I puzzled over these strange reflections that came out of nowhere. As I drove along, I found myself looking for yellow in the natural world around me—a few yellow leaves hidden here and there among the trees and the yellow blooms of the last flowering summer wildflowers along the ditches of the roads and the edges of the farm fields.

As I pulled into the parking area near the trailhead, I wondered if I would find any of nature's yellows inside the still thickly greened woods. I'd only gone a few yards before I did—poison ivy. It covered the forest floor as it always does, but its three leaves now possessed at least one, and sometimes two yellow leaflets. And as I wandered through the woods, I saw more yellow on the shrubby plants that make up the forest's understory. More of nature's "posted signs" that subtly suggest that many changes are to come. Soon the temperatures will fall. Then the leaves will turn and begin to cover the ground instead of the trees.

By the time I finished this hike, I was convinced that nature uses the color yellow to remind us that she has some major revisions in store for us.
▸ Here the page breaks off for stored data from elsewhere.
Definition rotationdash_at (dofs : list float) (m : nat) (p : float) : float :=
  foldl (fun r j =>
           f_sub (f_add r (f_mul (dash_factor (getitem dofs (2 * j - 1)) j)
                                 (f_cos (phase j p))))
                 (f_mul (dash_factor (getitem dofs (2 * j)) j) (f_sin (phase j p))))
        f_zero (orders m).

(** The row of [rotation_dcoeff] for the point [p], of [width] columns,
    after the columns of [j = 1 .. m] have been written. *)
Definition rotation_dcoeff_row (width m : nat) (p : float) : list float :=
  foldl (fun row j =>
           <[(2 * j + 0)%nat := f_cos (phase j p)]>
             (<[(2 * j - 1)%nat := f_sin (phase j p)]> row))
        (<[0%nat := f_one]> (zeros width)) (orders m).

Definition rotationdash_dcoeff_row (width m : nat) (p : float) : list float :=
  foldl (fun row j =>
           <[(2 * j + 0)%nat := f_mul (two_pi_j (-2) j) (f_sin (phase j p))]>
             (<[(2 * j - 1)%nat := f_mul (two_pi_j 2 j) (f_cos (phase j p))]> row))
        (zeros width) (orders m).

(** ** The angle profile in the words of the specification *)

(** [u . c], the sum of the products entry by entry. *)
Definition dot (u c : list float) : float :=
  foldr (fun uc acc => f_add (f_mul uc.1 uc.2) acc) f_zero (zip u c).

(** A matrix applied to a vector. *)
Definition apply_matrix (jac : list (list float)) (c : list float) : list float :=
  map (fun row => dot row c) jac.

(** [c[0] + sum_j c[2j-1] sin(2 pi j p) + c[2j] cos(2 pi j p)], the sum
    taken over [j = 1 .. order] from the highest term down. *)
Fixpoint fourier_terms (c : list float) (p : float) (order : nat) : float :=
  match order with
  | O => f_zero
  | Datatypes.S m =>
      f_add (fourier_terms c p m)
            (f_add (f_mul (nth (2 * order - 1) c f_zero) (f_sin (phase order p)))
                   (f_mul (nth (2 * order) c f_zero) (f_cos (phase order p))))
  end.

Definition fourier_series (c : list float) (order : nat) (p : float) : float :=
  f_add (nth 0 c f_zero) (fourier_terms c p order).

(** ** The centroid frame *)

Definition vec3_sub (p q : vec3) : vec3 :=
  match p, q with
  | (x, y, z), (x', y', z') => (f_sub x x', f_sub y y', f_sub z z')
  end.

(** [jnp.cross(t, n, axis=1)] on one row *)
Definition vec3_cross (p q : vec3) : vec3 :=
  match p, q with
  | (x, y, z), (x', y', z') =>
      (f_sub (f_mul y z') (f_mul z y'),
       f_sub (f_mul z x') (f_mul x z'),
       f_sub (f_mul x y') (f_mul y x'))
  end.

(** [jnp.mean(gamma, axis=0)]: the sum of the rows over their number. *)
Definition mean_axis0 (gamma : list vec3) : vec3 :=
  vec3_div_r (foldl vec3_add vec3_zero gamma) (f_of_int (Z.of_nat (length gamma))).

(** [v * (1./norm(v, axis=1))[:, None]] *)
Definition normalize_rows (v : list vec3) : list vec3 :=
  map (fun p => vec3_mul_r p (f_div f_one (vec3_norm p))) v.

(** The frame before it is rotated: the first seven statements of
    [rotated_centroid_frame]. *)
Definition centroid_frame (gamma gammadash : list vec3)
    : list vec3 * list vec3 * list vec3 :=
  let t := gammadash in
  let t := normalize_rows t in
  let R := mean_axis0 gamma in
  let delta := map (fun g => vec3_sub g R) gamma in
  let n := zip_with (fun d t_i => vec3_sub d (vec3_scale (vec3_dot d t_i) t_i)) delta t in
  let n := normalize_rows n in
  let b := zip_with vec3_cross t n in
  (t, n, b).

(** [rotated_centroid_frame] *)
Definition rotated_centroid_frame (gamma gammadash : list vec3) (alpha : list float)
    : list vec3 * list vec3 * list vec3 :=
  let t := gammadash in
  let t := normalize_rows t in
  let R := mean_axis0 gamma in
  let delta := map (fun g => vec3_sub g R) gamma in
  let n := zip_with (fun d t_i => vec3_sub d (vec3_scale (vec3_dot d t_i) t_i)) delta t in
  let n := normalize_rows n in
  let b := zip_with vec3_cross t n in
  let nn :=
    zip_with (fun a nb => vec3_sub (vec3_scale (f_cos a) nb.1) (vec3_scale (f_sin a) nb.2))
             alpha (zip n b) in
  let bb :=
    zip_with (fun a nb => vec3_add (vec3_scale (f_sin a) nb.1) (vec3_scale (f_cos a) nb.2))
             alpha (zip n b) in
  (t, nn, bb).

(** [np.linalg.norm] of a one-dimensional array *)
Definition norm1d (u : list float) : float := f_sqrt (dot u u).

(** [CurveShiftedRotated.gamma_impl]: the value written to [gamma[:]], or
    the failed assertion.  [lt] is the comparison [<] of floats and [tol]
    the literal [1e-15]. *)
Definition gamma_impl (lt : float -> float -> bool) (tol : float)
    (full_x : node_id -> list float) (self : CurveShiftedRotated)
    (quadpoints : list float) : exn + list vec3 :=
  let c := curve self in
  if negb (length quadpoints =? length (curve_quadpoints c))%nat
  then inl AssertionError
  else if negb (lt (norm1d (zip_with f_sub quadpoints (curve_quadpoints c))) tol)
  then inl AssertionError
  else
    let '(t, n, b) :=
      rotated_centroid_frame (curve_gamma c) (curve_gammadash c)
        (alpha full_x (rotation self) (curve_quadpoints c)) in
    inr (vec3s_add (vec3s_add (curve_gamma c) (map (vec3_scale (dn self)) n))
                   (map (vec3_scale (db self)) b)).
End WithScalar.
End multifilament.

(** ** [examples/2_Intermediate/stage_two_optimization_w7x.py] *)
Module stage_two_optimization_w7x.
Section WithScalar.
Context {S : Scalar}.
Import coil.

(** [base_currents += [total_current - sum(base_currents)]]: the list after
    the statement.  With no base current [sum] is the [int] [0] and the
    operand of [-] is not a node, hence [None]. *)
Definition append_last_current (total_current : CurrentBase)
    (base_currents : list CurrentBase) : option (list CurrentBase) :=
  match py_sum base_currents with
  | Some (inr s) => Some (base_currents ++ [sub total_current s])
  | _ => None
  end.
End WithScalar.
End stage_two_optimization_w7x.

(** ** Sample objects *)
Module samples.
Import coil fluxobjective multifilament.

(** Two base curves, two base currents and values for the currents. *)
Definition base_curves : list (@coil.Curve ZScalar) :=
  [CurveObject 1; CurveObject 2].

Definition base_currents : list (@CurrentBase ZScalar) :=
  [Current 3; ScaledCurrent (S := ZScalar) (Current 4) 5].

Definition current_values (i : node_id) : @float ZScalar := Z.pos i + 6.

(** A surface with one row of two quadrature points, and a field with
    the same value at every point whose adjoint records the cotangent
    under the key [7]. *)
Definition surface_1x2 : @Surface ZScalar :=
  mkSurface (S := ZScalar)
    (mkArray (1, 2)%nat [(0, 0, 0); (1, 0, 0)])
    (mkArray (1, 2)%nat [(0, 0, 1); (0, 1, 0)]).

Definition uniform_field : @MagneticField ZScalar :=
  mkField (S := ZScalar) []
    (fun _ => (1, 2, 3))
    (fun _ v => {[ 7%positive := map (fun p : Z * Z * Z => p.1.1 + p.1.2 + p.2) v ]}).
And if we catch and heed her gentle hints, we can get an early start on preparing ourselves for what lies ahead.

The human connection with the color yellow came to me as soon as I got back on the highway—the yellow center line. Then came the dozens of warning signs that I passed: no passing; curve ahead; school zone and intersection signs. All urging me to be cautious and to slow down in anticipation. And all yellow—not blue, not red, not green, but yellow.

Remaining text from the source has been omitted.